そのひとつが装丁へのこだわりだ。ガラス製の表紙の本やモダンなタイポグラフィーを用いたレイアウトなどが使用されている。とはいえ、当局から見れば風俗を壊乱するものにほかならず、厳しい検閲にさらされる。それに対して北明たちは、一般流通ではなく会員方式の地下出版として、伏せ字だらけの本で当局の検閲を通し、後から会員に別途伏せ字一覧を送るというゲリラ戦を展開する。
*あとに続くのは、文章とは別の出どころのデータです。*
Lemma calls_by_param_get pid id :
  (is_Some (get (calls_by_param enabled t p) pid id) ↔ id ∈ related_ids pid)
  ∧ ∀ meta, get (calls_by_param enabled t p) pid id = Some meta → ID meta = id.
Proof.
  unfold calls_by_param, related_ids. rewrite elem_of_list_to_set. generalize (map_to_list (callToParams p)). intros l.
  set (step := λ m cp, match boost_call enabled t cp.1 with None => m | Some meta => foldl (note_param meta) m cp.2 end).
  assert (H : ∀ m, (is_Some (get (foldl step m l) pid id) ↔ is_Some (get m pid id) ∨ id ∈ omap (λ cp : string * list ConfigParam,
      meta ← boost_call enabled t cp.1; if decide (pid ∈ PID <$> cp.2) then Some (ID meta) else None) l)
    ∧ ((∀ meta, get m pid id = Some meta → ID meta = id) → ∀ meta, get (foldl step m l) pid id = Some meta → ID meta = id)).
  { induction l as [|cp l IH]; intros m; cbn [foldl omap list_omap]; [split; [|done]; rewrite elem_of_nil; tauto|].
    destruct (IH (step m cp)) as [H1 H2]. assert (E : get (step m cp) pid id = match boost_call enabled t cp.1 with
      | Some meta => if decide (pid ∈ PID <$> cp.2 ∧ id = ID meta) then Some meta else get m pid id | None => get m pid id end).
    { unfold step. destruct (boost_call enabled t cp.1); [apply get_note_params|done]. }
    rewrite H1, E. clear H1. destruct (boost_call enabled t cp.1) as [meta|]; cbn [mbind option_bind]; [|split; [done|]; intros Hm; by apply H2; rewrite E].
    destruct (decide (pid ∈ PID <$> cp.2)) as [Hin|Hin].
    - rewrite elem_of_cons. destruct (decide (pid ∈ PID <$> cp.2 ∧ id = ID meta)) as [[_ ->]|Hno].
      + split; [split; [intros _; right; by left|intros _; left; eauto]|]. intros _. apply H2. rewrite E. intros ? [= ->]. done.
      + split; [naive_solver|]. intros Hm. apply H2. by rewrite E.
    - rewrite decide_False by tauto. split; [done|]. intros Hm. apply H2. rewrite E. by rewrite decide_False by tauto. }
  destruct (H ∅) as [H1 H2]. split.
  - rewrite H1. unfold get at 1. rewrite lookup_empty. cbn. split; [intros [[? [=]]|]; done|by right].
  - apply H2. intros meta. unfold get. by rewrite lookup_empty.
Qed.

Lemma param_group_eq pid : param_group env (default ∅ (calls_by_param enabled t p !! pid)) = call_group pid.
Proof.
  unfold param_group, call_group. set (cm := default ∅ (calls_by_param enabled t p !! pid)).
  assert (Hcm : ∀ id, cm !! id = get (calls_by_param enabled t p) pid id).
  { intros id. unfold cm, get. destruct (calls_by_param enabled t p !! pid); cbn; [done|by rewrite lookup_empty]. }
  assert (Hids : ID <$> values cm = (map_to_list cm).*1).
  { unfold values. rewrite <-list_fmap_compose. apply list_fmap_ext. intros i [k meta] Hk%list_elem_of_lookup_2. apply elem_of_map_to_list in Hk.
    cbn. rewrite Hcm in Hk. by apply (calls_by_param_get pid k). }
  assert (Hp : ID <$> values cm ≡ₚ elements (related_ids pid)).
  { rewrite Hids. apply NoDup_Permutation; [apply NoDup_fst_map_to_list|apply NoDup_elements|]. intros id.
    rewrite elem_of_elements, <-(proj1 (calls_by_param_get pid id)), <-Hcm, list_elem_of_fmap. split.
    - intros ([k meta] & -> & Hk%elem_of_map_to_list). eauto.
    - intros [meta Hm]. exists (id, meta). split; [done|]. by apply elem_of_map_to_list. }
  assert (Hs : sort_by (less_on id) (ID <$> values cm) = sort_by (less_on id) (elements (related_ids pid))).
  { apply sort_by_Permutation; [apply _|unfold le_by, less_on, id; intros; lia|exact (Permutation_sym Hp)]. }
  rewrite Hs. case_decide; [done|]. case_decide; [done|]. by rewrite take_ge by (unfold len in *; lia).
Qed.
Lemma call_group_NoDup pid : NoDup (call_group pid).
Proof.
  unfold call_group. case_decide; [constructor|]. eapply sublist_NoDup; [|apply sublist_take].
  rewrite sort_by_perm. apply NoDup_elements.
Qed.
Lemma call_group_related pid id : id ∈ call_group pid → id ∈ related_ids pid.
Proof.
  unfold call_group. case_decide; [by intros ?%not_elem_of_nil|]. intros Hin. apply elem_of_take in Hin as (i & Hi & _).
  apply list_elem_of_lookup_2 in Hi. by rewrite elem_of_sort_by, elem_of_elements in Hi.
Qed.
Lemma related_param pid id : id ∈ related_ids pid → pid ∈ all_params ∧ ∃ name meta, boost_call enabled t name = Some meta ∧ ID meta = id.
Proof.
  unfold related_ids, all_params. rewrite !elem_of_list_to_set, list_elem_of_omap. intros ([name ps] & Hin & H). cbn in H.
  destruct (boost_call enabled t name) as [meta|] eqn:Eb; cbn in H; [|done]. case_decide; [|done]. injection H as <-.
  split; [|eauto]. apply elem_of_concat_fmap. by exists (name, ps).
Qed.

(** The weight of every pair. *)
Lemma count_groups a b (pids : list Z) : NoDup pids →
  count_pair (a, b) (concat ((λ pid, ordered_pairs (call_group pid)) <$> pids))
  = if decide (a = b) then 0%nat else length (filter (λ pid, a ∈ call_group pid ∧ b ∈ call_group pid) pids).
Proof.
  intros Hp. induction Hp as [|pid pids Hx Hp IH]; cbn [fmap list_fmap concat]; [by case_decide|].
  rewrite count_pair_app, IH, count_ordered, filter_cons by apply call_group_NoDup. destruct (decide (a = b)) as [->|Hne].
  - by rewrite decide_False by tauto.
  - destruct (decide (a ∈ call_group pid ∧ b ∈ call_group pid)); [rewrite decide_True by tauto|rewrite decide_False by tauto]; done.
Qed.
Lemma boost_weights_lookup a b :
  boost_weights env (calls_by_param enabled t p) !! (a, b) =
    if decide (a ≠ b ∧ 0 < shared a b) then Some (i32 (shared a b * choice_weight env)) else None.
Proof.
  unfold boost_weights. set (bp := calls_by_param enabled t p). set (pids := sort_by (less_on id) (map_to_list bp).*1).
  assert (Hnd : NoDup pids) by (unfold pids; rewrite sort_by_perm; apply NoDup_fst_map_to_list).
  assert (Hf : ∀ w, foldl (λ w pid, foldl (add_weight env) w (ordered_pairs (param_group env (default ∅ (bp !! pid))))) w pids
      = foldl (add_weight env) w (concat ((λ pid, ordered_pairs (call_group pid)) <$> pids))).
  { clear Hnd. induction pids as [|pid pids IH]; intros w; cbn [foldl fmap list_fmap concat]; [done|].
    rewrite IH, foldl_app. unfold bp. by rewrite param_group_eq. }
  rewrite Hf, add_weights_spec, lookup_empty. change (default 0 None) with 0. rewrite Z.add_0_l.
  assert (Hs : Z.of_nat (length (filter (λ pid, a ∈ call_group pid ∧ b ∈ call_group pid) pids)) = shared a b).
  { unfold shared, size, set_size. cbn. f_equal. apply Permutation_length, NoDup_Permutation; [by apply NoDup_filter|apply NoDup_elements|].
    intros pid. rewrite elem_of_elements, list_elem_of_filter, elem_of_filter. apply and_iff_compat_l_ext. intros [Ha Hb].
    apply call_group_related in Ha. split; [intros _; by apply related_param in Ha as [? _]|intros _].
    apply calls_by_param_get in Ha as [meta Hm]. unfold pids. rewrite elem_of_sort_by, list_elem_of_fmap.
    unfold get in Hm. destruct (calls_by_param enabled t p !! pid) as [cm|] eqn:E; [|done].
    exists (pid, cm). split; [done|]. by apply elem_of_map_to_list. }
  pose proof (count_groups a b pids Hnd) as Hc. rewrite <-Hs. set (l := concat _) in *.
  destruct (decide ((a, b) ∈ l)) as [Hin|Hin].
  - assert (count_pair (a, b) l ≠ 0%nat) by (by rewrite count_pair_zero; tauto). rewrite Hc in *. destruct (decide (a = b)); [done|].
    rewrite decide_True by (split; [done|lia]). done.
  - apply count_pair_zero in Hin. rewrite Hc in Hin. rewrite decide_False; [done|]. intros [Hne Hlt]. rewrite decide_False in Hin by done. lia.
Qed.
End relation.

#[export] Instance pair_less_GoLess : GoLess pair_less.
Proof.
  split; unfold le_by, pair_less.
  - intros [a b] [c d]; cbn. repeat case_decide; lia.
  - intros [a b] [c d] [e f]; cbn. repeat case_decide; lia.
Qed.
Lemma pair_less_total x y : pair_less y x = false → x ≠ y → pair_less x y = true.
Proof.
  destruct x as [a b], y as [c d]. unfold pair_less. cbn. intros H Hne. assert (a ≠ c ∨ b ≠ d) as Hd by (destruct (decide (a = c)); [right; congruence|tauto]).
  repeat case_decide; lia.
Qed.
(** Distinct pairs in increasing order. *)
Lemma sort_pairs_increasing (l : list (Z * Z)) : NoDup l → StronglySorted (λ x y, pair_less x y = true) (sort_by pair_less l).
Proof.
  intros Hl. assert (Hs : StronglySorted (le_by pair_less) (sort_by pair_less l)) by (apply sort_by_sorted; apply _).
  rewrite <-(sort_by_perm pair_less) in Hl. induction Hs as [|x k Hk IH Hx]; constructor.
  - apply IH. by apply NoDup_cons in Hl as [_ ?].
  - apply NoDup_cons in Hl as [Hnin _]. apply Forall_forall. intros y Hy. rewrite Forall_forall in Hx. specialize (Hx y Hy).
    apply pair_less_total; [done|]. by intros ->.
Qed.

(** ** The boosts *)

Section boosts.
Context (env : string → string) (p : Planner) (t : Target) (enabled : option (gset Z)).

(** The calls of the name map are the target's calls, stored at their ids. *)
Definition stored (meta : Syscall) : Prop := 0 ≤ ID meta ∧ Syscalls t !! Z.to_nat (ID meta) = Some meta.
Definition boost_ids (b : ChoiceTableBoost) : option Z * option Z := (ID <$> From b, ID <$> To b).

Lemma shared_stored a b : (∀ name meta, SyscallMap t !! name = Some meta → stored meta) →
  0 < shared env p t enabled a b → ∃ from to, stored from ∧ stored to ∧ ID from = a ∧ ID to = b.
Proof.
  intros Ht Hsh. assert (∃ pid, a ∈ call_group env p t enabled pid ∧ b ∈ call_group env p t enabled pid) as (pid & Ha & Hb).
  { unfold shared in Hsh. destruct (set_choose_or_empty (C := gset Z) (filter (λ pid, a ∈ call_group env p t enabled pid ∧ b ∈ call_group env p t enabled pid) (all_params p))) as [[pid Hpid]|Hnone].
    - apply elem_of_filter in Hpid as [? _]. by exists pid.
    - apply size_empty_iff in Hnone. rewrite Hnone in Hsh. lia. }
  assert (H : ∀ x, x ∈ call_group env p t enabled pid → ∃ meta, stored meta ∧ ID meta = x).
  { intros x Hx. apply call_group_related, related_param in Hx as (_ & name & meta & Hm & <-). exists meta. split; [|done].
    unfold boost_call in Hm. destruct (SyscallMap t !! name) as [m|] eqn:E; cbn in Hm; [|done].
    assert (m = meta) as -> by (repeat case_match; by simplify_eq). by apply (Ht name). }
  destruct (H a Ha) as (from & ? & ?), (H b Hb) as (to & ? & ?). by exists from, to.
Qed.

(** The boosts are exactly the related pairs of calls: with the name map
    of the target naming its own calls, there is one boost for every ordered
    pair of different calls that are both among the first calls of some
    parameter, its weight is the configured weight times the number of such
    parameters, as an int32, and the boosts are in increasing order of the
    pair of ids whatever order the maps were walked in. *)
Theorem boosts_spec : ChoiceEnabled env = true →
  (∀ name meta, SyscallMap t !! name = Some meta → stored meta) →
  ∃ l, RelationChoiceBoostsFromEnv env (Some p) (Some t) enabled = Ret l
    ∧ (∃ ids, boost_ids <$> l = (λ pr : Z * Z, (Some pr.1, Some pr.2)) <$> ids
        ∧ StronglySorted (λ x y, pair_less x y = true) ids)
    ∧ ∀ b, b ∈ l ↔ ∃ from to, stored from ∧ stored to ∧ ID from ≠ ID to ∧ 0 < shared env p t enabled (ID from) (ID to)
        ∧ b = mkBoost (Some from) (Some to) (i32 (shared env p t enabled (ID from) (ID to) * choice_weight env)).
Proof.
  intros Hen Ht. unfold RelationChoiceBoostsFromEnv. rewrite Hen. cbn [negb].
  set (w := boost_weights env (calls_by_param enabled t p)). set (ids := sort_by pair_less (map_to_list w).*1).
  set (at_ := λ pr : Z * Z, mkBoost (Syscalls t !! Z.to_nat pr.1) (Syscalls t !! Z.to_nat pr.2) (default 0 (w !! pr))).
  assert (Hids : ∀ a b, (a, b) ∈ ids ↔ a ≠ b ∧ 0 < shared env p t enabled a b).
  { intros a b. unfold ids. rewrite elem_of_sort_by, list_elem_of_fmap. pose proof (boost_weights_lookup env p t enabled a b) as Hw. fold w in Hw. split.
    - intros ([k v] & E & Hk%elem_of_map_to_list). cbn in E. subst k. rewrite Hk in Hw. by case_decide.
    - intros H. rewrite decide_True in Hw by done. eexists (_, _). split; [|by apply elem_of_map_to_list]. done. }
  assert (Hat : ∀ a b, (a, b) ∈ ids → ∃ from to, stored from ∧ stored to ∧ ID from = a ∧ ID to = b
      ∧ at_ (a, b) = mkBoost (Some from) (Some to) (i32 (shared env p t enabled a b * choice_weight env))).
  { intros a b [Hne Hsh]%Hids. destruct (shared_stored a b Ht Hsh) as (from & to & [? Hf] & [? Ho] & <- & <-). exists from, to.
    split_and!; try done. unfold at_. cbn [fst snd]. rewrite Hf, Ho. unfold w. rewrite boost_weights_lookup, decide_True by done. done. }
  exists (at_ <$> ids). split_and!.
  - apply mapM_Ret. apply Forall2_fmap_r, Forall_Forall2_diag, Forall_forall. intros [a b] Hin. cbn [fst snd].
    destruct (Hat a b Hin) as (from & to & [? Hf] & [? Ho] & <- & <- & E). unfold index. rewrite !decide_True, Hf, Ho by done. cbn.
    unfold at_. cbn. by rewrite Hf, Ho.
  - exists ids. split; [|apply sort_pairs_increasing, NoDup_fst_map_to_list]. rewrite <-list_fmap_compose. apply list_fmap_ext.
    intros i [a b] Hin%list_elem_of_lookup_2. destruct (Hat a b Hin) as (from & to & _ & _ & <- & <- & E). unfold compose. by rewrite E.
  - intros bo. rewrite list_elem_of_fmap. split.
    + intros ([a b] & -> & Hin). destruct (Hat a b Hin) as (from & to & ? & ? & <- & <- & ->). apply Hids in Hin as [? ?]. by exists from, to.
    + intros (from & to & [? Hf] & [? Ho] & Hne & Hsh & ->). exists (ID from, ID to). split; [|by apply Hids].
      unfold at_. cbn [fst snd]. rewrite Hf, Ho. unfold w. rewrite boost_weights_lookup, decide_True by done. done.
Qed.
End boosts.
戦争が本格化するとさすがの抵抗もむなしく、北明らの出版活動は休止を余儀なくされる。戦後のカストリ雑誌(安手のエロ・グロ雑誌)全盛時代にも北明らの系譜は生き残り、やがて伝説のアブノーマル雑誌「奇譚クラブ」に受け継がれていく。学術的な内容だが、豊富な図版や珍しい資料が付され、表舞台に登場しにくい地下出版の姿をリアルなものにしてくれる。 <狸>
(慶應義塾大学出版会 4950円)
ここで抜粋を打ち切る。